Wednesday, July 29, 2009

Dying Arts

I just came off a cruise of the Mediterranean. One thing that struck me was the sophistication of Roman art, architecture, science and technology- they had lavishly decorated homes with running water, sewage, self-cleaning latrines, indoor heating systems.... then wandering the medieval village of old Rhodes it seemed as though the dates had been reversed. The simple, almost crude, architecture and sanitation of a thousand years later seemed as though it should have come first, with the Roman villages coming a thousand years after. How much knowledge and craftsmanship was lost during the dark ages?

The Celcius Library, around 1 BC, I think. Ephesus, Turkey.

Celsius Library

Medieval Rhodes, over a thousand years later, when sewage in Europe was dumped into the streets from overhanging windows.


On the ship was a hot glass show put on by the Corning Museum of Glass; three girls with impressive pedigrees gave glass-blowing demonstrations and I have to say I was impressed. They each started by sweeping floors, and they explained that it takes a minimum of six years of hard study to be considered competent to hold a gaffe. Sounds familiar. One of the girls had trained with a Murano family, and explained how the secrets were once jealously guarded by the families in Murano, that to divulge the secrets would get your hand cut off, but now there are only 7 remaining masters in Murano, each over seventy, and that their families are not interested in the art, which is at risk of dying out.

Something very interesting to me was that one of the girls emphasized the importance of a production job to perfect their skills. She said that doing one-offs were good, but once you started repeating the object over and over in a production setting, you got much better (something I have repeated often), but also that when you placed many of the same object side by side, the little imperfections you may not otherwise have noticed become much more obvious and you start to really develop to a new level of finesse and perfection. I had not thought about that angle.

I also saw a presentations by Turkish carpet weavers, who explained that their art, which often requires as many as two years for the completion of one rug, was dying because young people today would rather sit in front of a computer than a loom.

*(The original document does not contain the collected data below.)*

(** A step of a thread: always possible, within the invariant; only the thread
    writes, and asks for the removal. *)
Lemma owner_step_ok n r o : ring_ok n r -> owner_ok n o r -> moves (o_pc o) = true -> 0 <= move_r o < cap ->
  exists r' o', owner_step cap bs r o = Some (r', o') /\ ring_ok n r' /\ owner_ok n o' r' /\
    thread_ctx o' = thread_ctx o /\ 0 <= move_r o' < cap /\ consumed r' = consumed r /\ written r <= written r' /\
    (status r' = status r \/ status r = MUGGLE_MA_RING_STATUS_NORMAL /\ status r' = MUGGLE_MA_RING_STATUS_WAIT_REMOVE).
Proof.
  destruct o as [q c m]; intros Hr [Hroom Hp] Hq Hm; simpl in *; pose proof Hr as [[Ew Er] Hb Hf Hl Hc].
  destruct q as [|d|d|d|d nw| | | |]; try done; unfold owner_step; simpl in *.
  - destruct (Hroom eq_refl) as [HB HK].
    destruct (alloc_ok n r d Hr HB) as (b & -> & Hr' & Hd); [apply Hp|split_step; split; [done|split; [apply Hp|done]]].
  - destruct (Hroom eq_refl) as [HB (K & HK1 & HK2 & ->)]; destruct Hp as [Hs Hd]; split_step; rewrite Ew, succ_mod.
    split; simpl; [intros _; split; [done|]; by exists K|].
    by destruct ((written r + 1) mod cap =? K mod cap) eqn:E; simpl; [|apply Z.eqb_neq in E].
  - destruct (Hroom eq_refl) as [HB _]; pose proof (mod_range (consumed r - n)) as HR; rewrite <- Er in HR; split_step.
    split; simpl; [|done]; intros _; split; [done|]; exists (consumed r - n); split; [lia|]; split; [lia|done].
  - destruct Hp as (Hs & Hd & -> & Hne); destruct (Hroom eq_refl) as [HB (K & HK1 & HK2 & ->)].
    pose proof (ring_not_full (written r) K HK2 Hne).
    assert (written (set_wpos r ((written r + 1) mod cap) d) = written r + 1) as EW
      by (unfold written; simpl; rewrite length_app; simpl; lia).
    split_step; [apply store_ok; [done..|lia]|].
    split; simpl; [|done]; intros _; split; [done|]; exists K; rewrite EW; done.
  - split_step; unfold muggle_ma_ring_join; rewrite Ew, Er; split; simpl; [by case_match|].
    destruct ((consumed r - n) mod cap =? written r mod cap) eqn:E; [|done]; apply Z.eqb_eq in E.
    apply mod_window in E; [|lia..]; split; [done|].
    apply prefix_length_eq; [done|]; unfold written, consumed in *; lia.
  - destruct Hp as [Hs He]; split_step; split; simpl; [done|split; [by left|done]].
  - split_step; split; simpl; [by case_match|].
    destruct (status r =? MUGGLE_MA_RING_STATUS_DONE) eqn:E; simpl; [apply Z.eqb_eq in E; by destruct Hp|done].
Qed.
(** ** The steps of the backend keep it *)

(** The nodes that the backend has still to visit are in the list. *)
Definition nodes_ok (rl : list nat) p : Prop :=
  match p with
  | BNew => True
  | BNode l => l ⊆ rl
  | BConsume rid l _ _ _ | BStore rid l _ _ => rid ∈ rl /\ l ⊆ rl
  | BRemove prev rest => rl = prev ++ rest
  | BDone prev rid rest => rl = prev ++ rid :: rest
  end.

(** A step on ring [rid] is possible, and what it does to it. *)
Definition backend_effect p (rid : nat) r r' p' : Prop :=
  ring_ok (pending p' rid) r' /\ backend_ok p' r' /\
  (forall o, owner_ok (pending p rid) o r -> owner_ok (pending p' rid) o r') /\
  (forall rid', rid' <> rid -> pending p' rid' = pending p rid').
(** Adding an entry at the end. *)
Lemma poll_add_ok s node c x r : poll_ok s -> nfd s <> capcity s -> node ∉ ctx_list (p_base s) -> ctxs (p_base s) !! c = Some x ->
  (forall n, node_data (p_base s) !! n <> Some c) ->
  poll_ok (PL (list_append (p_base s) node c) (<[nfd s := (fd x, r)]> (fds s)) (<[nfd s := Some node]> (nodes s)) (capcity s) (nfd s + 1)).
Proof.
  intros [H1 [H2a H2b] H3 H4 H5 H6] Hc Hn Hx Hf; split; simpl.
  - apply append_ok; try done; by eexists.
  - by rewrite !length_insert.
  - lia.
  - intros i Hi; destruct (decide (i = nfd s)) as [->|Hne].
    + exists node, c, x, r; rewrite lookup_insert_eq, !list_lookup_insert_eq by lia; done.
    + rewrite !list_lookup_insert_ne by lia; destruct (H4 i ltac:(lia)) as (n1 & c1 & x1 & r1 & E1 & E2 & E3 & E4).
      exists n1, c1, x1, r1; rewrite lookup_insert_ne; [done|]; intros <-; apply Hn, (bo_nodes _ H1); by eexists.
  - assert (forall i n, (1 <= i < nfd s)%nat -> nodes s !! i = Some (Some n) -> n ∈ ctx_list (p_base s)) as Hin.
    { intros i n Hi E; destruct (H4 i Hi) as (n1 & c1 & x1 & r1 & E1 & E2 & E3 & E4); simplify_eq; apply (bo_nodes _ H1); by eexists. }
    intros i j n Hi Hj; destruct (decide (i = nfd s)) as [->|Hni], (decide (j = nfd s)) as [->|Hnj]; try done;
      rewrite ?list_lookup_insert_eq by lia; rewrite ?list_lookup_insert_ne by lia; intros Ei Ej; simplify_eq.
    + destruct Hn; apply (Hin j); [lia|done].
    + destruct Hn; apply (Hin i); [lia|done].
    + apply (H5 i j n); [lia|lia|done|done].
  - intros n [Hin| ->%list_elem_of_singleton]%elem_of_app.
    + destruct (H6 _ Hin) as (i & Hi & E); exists i; split; [lia|]; by rewrite list_lookup_insert_ne by lia.
    + exists (nfd s); split; [lia|]; by rewrite list_lookup_insert_eq by lia.
Qed.

#[export] Program Instance poll_laws : EvLaws muggle_event_loop_poll :=
  {| fd_ok _ := True; impl_ok := poll_ok; frame := poll_frame |}.
Solve Obligations with done.
Next Obligation. by intros []. Qed.
Next Obligation. intros s H; apply H. Qed.
Next Obligation. apply poll_keeps. Qed.
Next Obligation.
  intros s node c x kernel Hs Hn Hx _ Hf; simpl in *; unfold muggle_evloop_add_ctx_poll; simpl.
  assert (node_data (p_base s) !! node = None) as Hnd by (apply eq_None_not_Some; rewrite <- (bo_nodes _ (po_base _ Hs)); done).
  pose proof (po_length _ Hs) as [Hl1 Hl2]; pose proof (po_nfd _ Hs); case_decide as Hc.
  - eexists _, _; split; [done|]; split; [done|]; split; [done|]; simpl; unfold upd_base; simpl.
    rewrite list_remove_append by done; by destruct s.
  - rewrite Hx; simpl; rewrite !wr_nat by lia; simpl; eexists _, _; split; [done|]; split; [|split; [done|]].
    + split; simpl; [lia|]; split; [done|]; intros j Hj; by rewrite !list_lookup_insert_ne by lia.
    + by apply poll_add_ok.
Qed.

(** ** The removal of an entry *)

Lemma entry_frame s s' i : poll_frame s s' -> node_data (p_base s) ⊆ node_data (p_base s') -> (i < nfd s)%nat ->
  forall e, entry s i = Some e -> entry s' i = Some e.
Proof.
  intros (_ & _ & Hf) Hsub Hi e; unfold entry; destruct (Hf i Hi) as [-> ->].
  destruct (nodes s !! i ≫= id) as [node|]; simpl; [|done]; destruct (node_data (p_base s) !! node) as [c|] eqn:E; simpl; [|done].
  by rewrite (lookup_weaken _ _ _ _ E Hsub).
Qed.

Lemma drop_ok s i node c set : poll_ok s -> (1 <= i < nfd s)%nat -> nodes s !! i = Some (Some node) -> node_data (p_base s) !! node = Some c ->
  exists s', poll_drop (set_p_base s (close_base set (p_base s) node c)) i = Some s' /\ poll_ok s' /\
    p_base s' = close_base set (p_base s) node c /\ nfd s' = (nfd s - 1)%nat /\
    (forall j, (j < i)%nat -> fds s' !! j = fds s !! j /\ nodes s' !! j = nodes s !! j).
Proof.
  intros [H1 [H2a H2b] H3 H4 H5 H6] Hi Hn Hc.
  destruct (close_base_spec set (p_base s) node c H1 Hc) as (HB & Bd & Bl & Bc).
  set (B := close_base set (p_base s) node c) in *; clearbody B; unfold poll_drop; simpl.
  destruct (H4 (nfd s - 1)%nat ltac:(lia)) as (nl & cl & xl & rl & E1 & E2 & E3 & E4); rewrite E1, E4; simpl.
  eexists; split; [done|]; simpl.
  set (F := if negb (Nat.eqb i (nfd s - 1)) then _ else _); set (N := <[_ := None]> _).
  assert (length F = capcity s /\ length N = capcity s) as HL
    by (unfold F, N; rewrite length_insert; destruct (negb _); rewrite ?length_insert; done).
  assert (forall j, (j < nfd s - 1)%nat -> F !! j = fds s !! (if decide (j = i) then nfd s - 1 else j)%nat /\
    N !! j = nodes s !! (if decide (j = i) then nfd s - 1 else j)%nat) as Hlook.
  { intros j Hj; unfold F, N; rewrite list_lookup_insert_ne by lia; destruct (Nat.eqb_spec i (nfd s - 1)) as [->|Hne]; simpl.
    - by rewrite decide_False by lia.
    - case_decide as Hd; [subst j; by rewrite !list_lookup_insert_eq, E1, E4 by lia|by rewrite !list_lookup_insert_ne by lia]. }
  clearbody F N; set (src := fun j => (if decide (j = i) then nfd s - 1 else j)%nat) in *.
  assert (forall j, (1 <= j < nfd s - 1)%nat -> (1 <= src j < nfd s)%nat /\ src j <> i) as Hsrc by (intros j Hj; unfold src; case_decide; lia).
  assert (forall j k, src j = src k -> (j < nfd s - 1)%nat -> (k < nfd s - 1)%nat -> j = k) as Hsi by (intros j k; unfold src; repeat case_decide; lia).
  split; [split; simpl|split; [done|split; [done|]]].
  - done.
  - done.
  - lia.
  - intros j Hj; destruct (Hlook j ltac:(lia)) as [-> ->]; destruct (Hsrc j Hj) as [Hs1 Hs2]; fold (src j).
    destruct (H4 (src j) Hs1) as (n & x & y & r & F1 & F2 & F3 & F4); exists n, x, y, r.
    assert (n <> node) as Hnn by (intros ->; by apply Hs2, (H5 _ _ node)).
    rewrite Bd, lookup_delete_ne, Bc; [done| |done]; intros ->; by apply Hnn, (bo_inj _ H1 _ _ c).
  - intros j k n Hj Hk; destruct (Hlook j ltac:(lia)) as [_ ->], (Hlook k ltac:(lia)) as [_ ->]; fold (src j) (src k).
    intros Ej Ek; apply Hsi; [|lia..]; apply (H5 _ _ n); [by apply Hsrc..|done|done].
  - intros n Hin; assert (n <> node /\ n ∈ ctx_list (p_base s)) as [Hnn Hin'] by (rewrite Bl in Hin; by apply list_elem_of_filter in Hin).
    destruct (H6 _ Hin') as (j & Hj & Ej); assert (j <> i) as Hji by congruence.
    exists (if decide (j = (nfd s - 1)%nat) then i else j); case_decide as Hd.
    + subst j; split; [lia|]; destruct (Hlook i ltac:(lia)) as [_ ->]; by rewrite decide_True.
    + split; [lia|]; destruct (Hlook j ltac:(lia)) as [_ ->]; unfold src; by rewrite decide_False.
  - intros j Hj; destruct (Hlook j ltac:(lia)) as [-> ->]; unfold src; by rewrite decide_False by lia.
Qed.
(* ===== verification/EventExit.v ===== *)
(** * Ending the loop from another thread: [muggle_evloop_exit]

    The accesses of [to_exit] and of the signal, by the thread of the loop and by
    the threads that ask for the end, in any order; sequentially consistent.  The
    loop waits for the signal or for other events, of which a round may have
    none, some, and a callback that ends the loop itself. *)
From S2P Require Import Prelude Utils EventLoop.

(** The loop: waits; clears the signal; reads [to_exit] and sets it, in
    [handle_wakeup]; tests it at the end of the round. *)
Inductive loop_pc := LPoll | LClear | LCheck | LSet | LTail | LDone.

(** Another thread in [muggle_evloop_exit]: before it, after the store, after
    the wake-up. *)
Inductive exit_pc := XIdle | XWake | XDone.

Record exit_state := XS { x_exit : Z; x_signal : Z; x_loop : loop_pc; x_threads : gmap nat exit_pc }.

(** A step of the loop. *)
Definition loop_step (s : exit_state) : option exit_state :=
  let next p := Some (XS (x_exit s) (x_signal s) p (x_threads s)) in
  match x_loop s with
  | LPoll => if x_signal s =? 0 then None else next LClear
  | LClear => Some (XS (x_exit s) 0 LCheck (x_threads s))
  | LCheck => next (if x_exit s =? MUGGLE_EV_LOOP_EXIT_STATUS_WAKE then LSet else LTail)
  | LSet => Some (XS MUGGLE_EV_LOOP_EXIT_STATUS_EXIT (x_signal s) LTail (x_threads s))
  | LTail => next (if x_exit s =? MUGGLE_EV_LOOP_EXIT_STATUS_EXIT then LDone else LPoll)
  | LDone => None
  end.

(** A step of a thread: the store, and the write to the [eventfd]. *)
Definition exit_step (s : exit_state) (t : nat) : option exit_state :=
  p ← x_threads s !! t;
  match p with
  | XIdle => Some (XS MUGGLE_EV_LOOP_EXIT_STATUS_WAKE (x_signal s) (x_loop s) (<[t := XWake]> (x_threads s)))
  | XWake => Some (XS (x_exit s) (if x_signal s + 1 <=? EVENTFD_MAX then x_signal s + 1 else x_signal s) (x_loop s) (<[t := XDone]> (x_threads s)))
  | XDone => None
  end.

Inductive exit_code : exit_state -> exit_state -> Prop :=
| exit_loop s s' : loop_step s = Some s' -> exit_code s s'
| exit_thread s t s' : exit_step s t = Some s' -> exit_code s s'.

(** Other events; a callback that calls [muggle_evloop_exit] in the thread of the
    loop, before the end of the round; another use of the signal. *)
Inductive exit_env : exit_state -> exit_state -> Prop :=
| exit_event e g ts : exit_env (XS e g LPoll ts) (XS e g LTail ts)
| exit_callback e g p ts : p = LClear \/ p = LCheck \/ p = LTail -> exit_env (XS e g p ts) (XS MUGGLE_EV_LOOP_EXIT_STATUS_EXIT g p ts)
| exit_wakeup e g p ts : g + 1 <= EVENTFD_MAX -> exit_env (XS e g p ts) (XS e (g + 1) p ts).

Inductive exit_reach (ts : gmap nat exit_pc) : exit_state -> Prop :=
| exit_init : exit_reach ts (XS 0 0 LPoll ts)
| exit_next s s' : exit_reach ts s -> exit_code s s' \/ exit_env s s' -> exit_reach ts s'.

(** The loop alone, for [n] steps at most. *)
Fixpoint run_loop (n : nat) (s : exit_state) : exit_state :=
  match n with
  | O => s
  | S n => match loop_step s with Some s' => run_loop n s' | None => s end
  end.

(** A request is on its way: a thread has stored and not yet written, the signal
    is set, or the loop has taken the signal and not yet read [to_exit]. *)
Definition on_its_way (s : exit_state) : Prop :=
  (exists t, x_threads s !! t = Some XWake) \/ 0 < x_signal s \/ x_loop s = LCheck \/ x_loop s = LSet.

Record exit_inv (s : exit_state) : Prop := {
  xi_signal : 0 <= x_signal s;
  xi_asked : forall t p, x_threads s !! t = Some p -> p <> XIdle ->
    x_loop s = LDone \/ (x_exit s = MUGGLE_EV_LOOP_EXIT_STATUS_EXIT /\ x_loop s <> LPoll) \/
    (x_exit s = MUGGLE_EV_LOOP_EXIT_STATUS_WAKE /\ on_its_way s)
}.

Lemma exit_start ts : (forall t p, ts !! t = Some p -> p = XIdle) -> exit_inv (XS 0 0 LPoll ts).
Proof. intros H; split; simpl; [lia|]; intros t p Ht Hp; by apply H in Ht. Qed.

Ltac exit_split := repeat (case_match; simplify_eq/=; try done).

Lemma loop_step_inv s s' : exit_inv s -> loop_step s = Some s' -> exit_inv s'.
Proof.
  intros [Hs Ha] H; destruct s as [e g p ts]; unfold loop_step in H; simpl in *.
  split; [by exit_split|].
  intros t q Ht Hq.
  assert (Hts : ts !! t = Some q) by (by exit_split).
  specialize (Ha t q Hts Hq); unfold on_its_way in *; simpl in *.
  exit_split; destruct Ha as [?|[(?&?)|(?&[?|[?|[?|?]]])]]; try done; subst; simpl in *;
    try (right; left; done); try (right; right; split; [done|]; naive_solver); try naive_solver lia.
Qed.

Lemma exit_step_inv s t s' : exit_inv s -> exit_step s t = Some s' -> exit_inv s'.
Proof.
  intros [Hs Ha] H; destruct s as [e g p ts]; unfold exit_step in H; simpl in *.
  destruct (ts !! t) as [[| |]|] eqn:Et; simplify_eq/=.
  - split; [done|]; intros u q _ _; right; right; split; [done|].
    left; exists t; simpl; by rewrite lookup_insert_eq.
  - assert (Hg : 0 < (if g + 1 <=? EVENTFD_MAX then g + 1 else g)).
    { case_match; [lia|]; unfold EVENTFD_MAX in *; lia. }
    split; simpl; [lia|]; intros u q _ _.
    destruct (Ha t XWake Et ltac:(done)) as [?|[?|[? _]]]; [by left|by right; left|].
    right; right; split; [done|]; right; left; done.
Qed.

Lemma exit_env_inv s s' : exit_inv s -> exit_env s s' -> exit_inv s'.
Proof.
  intros [Hs Ha] H; destruct H; simpl in *; split; simpl; try done; try lia;
    intros u q Hu Hq; specialize (Ha u q Hu Hq); unfold on_its_way in *; simpl in *;
    destruct Ha as [?|[[? ?]|[? [?|[?|[?|?]]]]]]; try done; naive_solver lia.
Qed.

Lemma exit_reach_inv ts s : (forall t p, ts !! t = Some p -> p = XIdle) -> exit_reach ts s -> exit_inv s.
Proof.
  intros Hi H; induction H as [|s s' H IH Hs]; [by apply exit_start|].
  destruct Hs as [Hs|Hs]; [inversion Hs|]; subst; eauto using loop_step_inv, exit_step_inv, exit_env_inv.
Qed.

(** C22: a request to end the loop from another thread is never lost: in every
    state reachable from threads that have not yet asked, by any interleaving of
    the loop, the asking threads, other events and callbacks, if some thread has
    stored [to_exit] then the loop is not waiting without a wake-up still to
    come; and as soon as no thread is between its store and its write, at most
    six more steps of the loop end it. *)
Theorem evloop_exit_not_lost (ts : gmap nat exit_pc) (s : exit_state) (t : nat) (p : exit_pc) :
  (forall u q, ts !! u = Some q -> q = XIdle) -> exit_reach ts s ->
  x_threads s !! t = Some p -> p <> XIdle ->
  (x_loop s = LPoll -> loop_step s = None -> exists u, x_threads s !! u = Some XWake /\ is_Some (exit_step s u)) /\
  ((forall u, x_threads s !! u <> Some XWake) -> x_loop (run_loop 6 s) = LDone).
Proof.
  intros Hi Hr Ht Hp.
  destruct (exit_reach_inv ts s Hi Hr) as [Hs Ha]; specialize (Ha t p Ht Hp).
  destruct s as [e g l th]; unfold on_its_way in Ha; simpl in *; split.
  - intros -> Hn; unfold loop_step in Hn; simpl in Hn.
    destruct (Z.eqb_spec g 0) as [->|]; [|done].
    destruct Ha as [?|[[_ ?]|[_ [[u Hu]|[?|[?|?]]]]]]; try done.
    exists u; split; [done|]; unfold exit_step; simpl; rewrite Hu; by eexists.
  - intros Hw.
    destruct Ha as [->|[[-> Hl]|[-> [[u Hu]|[Hg|[->| ->]]]]]]; try done; [|by destruct (Hw u)|].
    + by destruct l.
    + by destruct g; [lia| |lia]; destruct l.
Qed.

(** Two threads ask; the loop is in a round of other events when the first
    stores, and waits before it writes. *)
Definition exit_example : gmap nat exit_pc := {[ 0%nat := XIdle; 1%nat := XIdle ]}.

Lemma evloop_exit_not_lost_witness : exists s, exit_reach exit_example s /\ x_loop s = LPoll /\ x_loop (run_loop 6 s) = LDone.
Proof.
  set (s1 := XS 0 0 LTail exit_example).
  set (s2 := XS MUGGLE_EV_LOOP_EXIT_STATUS_WAKE 0 LTail (<[0%nat := XWake]> exit_example)).
  set (s3 := XS MUGGLE_EV_LOOP_EXIT_STATUS_WAKE 0 LPoll (<[0%nat := XWake]> exit_example)).
  set (s4 := XS MUGGLE_EV_LOOP_EXIT_STATUS_WAKE 1 LPoll (<[0%nat := XDone]> (<[0%nat := XWake]> exit_example))).
  assert (R : exit_reach exit_example s4).
  { apply (exit_next _ s3); [apply (exit_next _ s2); [apply (exit_next _ s1); [eapply exit_next; [apply exit_init|]|]|]|].
    - right; apply exit_event.
    - left; apply (exit_thread _ 0); reflexivity.
    - left; apply exit_loop; reflexivity.
    - left; apply (exit_thread _ 0); reflexivity. }
  exists s4; split; [done|]; split; [done|].
  apply (evloop_exit_not_lost exit_example s4 0 XDone); [|done|reflexivity|done|].
  - intros u q; unfold exit_example; intros [[_ <-]|[_ [_ <-]%lookup_singleton_Some]]%lookup_insert_Some.
    all: reflexivity.
  - intros u; simpl; intros [[_ ?]|[? [[? _]|[_ Hu]]%lookup_insert_Some]]%lookup_insert_Some; [done..|].
    destruct u as [|[|u]]; revert Hu; [done..|].
    unfold exit_example; rewrite lookup_insert_ne, lookup_singleton_ne; done.
Defined.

At which point I wondered if, long term, we are not entering another sort of dark age in which a certain level of craftsmanship, in which the artist is able to create something from scratch, unaided by machines, is about to be lost. Will the world look dull and mass-produced 100 or 500 years from now? Or maybe I've just had too much sun and ouzo......


Lauren said...

I think there is definitely risk for some of the meticulous and beautiful arts to die out as they were. However, I hope that we're now a society that can understand the value in rescuing artisan skills so we avoid a boring and mass-produced world in centuries to come. I think there's potential for the appreciation for incredibly rare and beautiful handmade things to grow so more people are drawn to the art. I am an eternal optimist, so I can hope!

Anonymous said...

I agree with your thoughts on a return of the dark ages. The amount of knowledge we are losing daily, in languages, talents, skills, etc, is horrifying. I cannot understand a family not wanting to pass on its specialty.

Mary said...

I cannot tell you how much I appreciate this post....or how much I agree with it!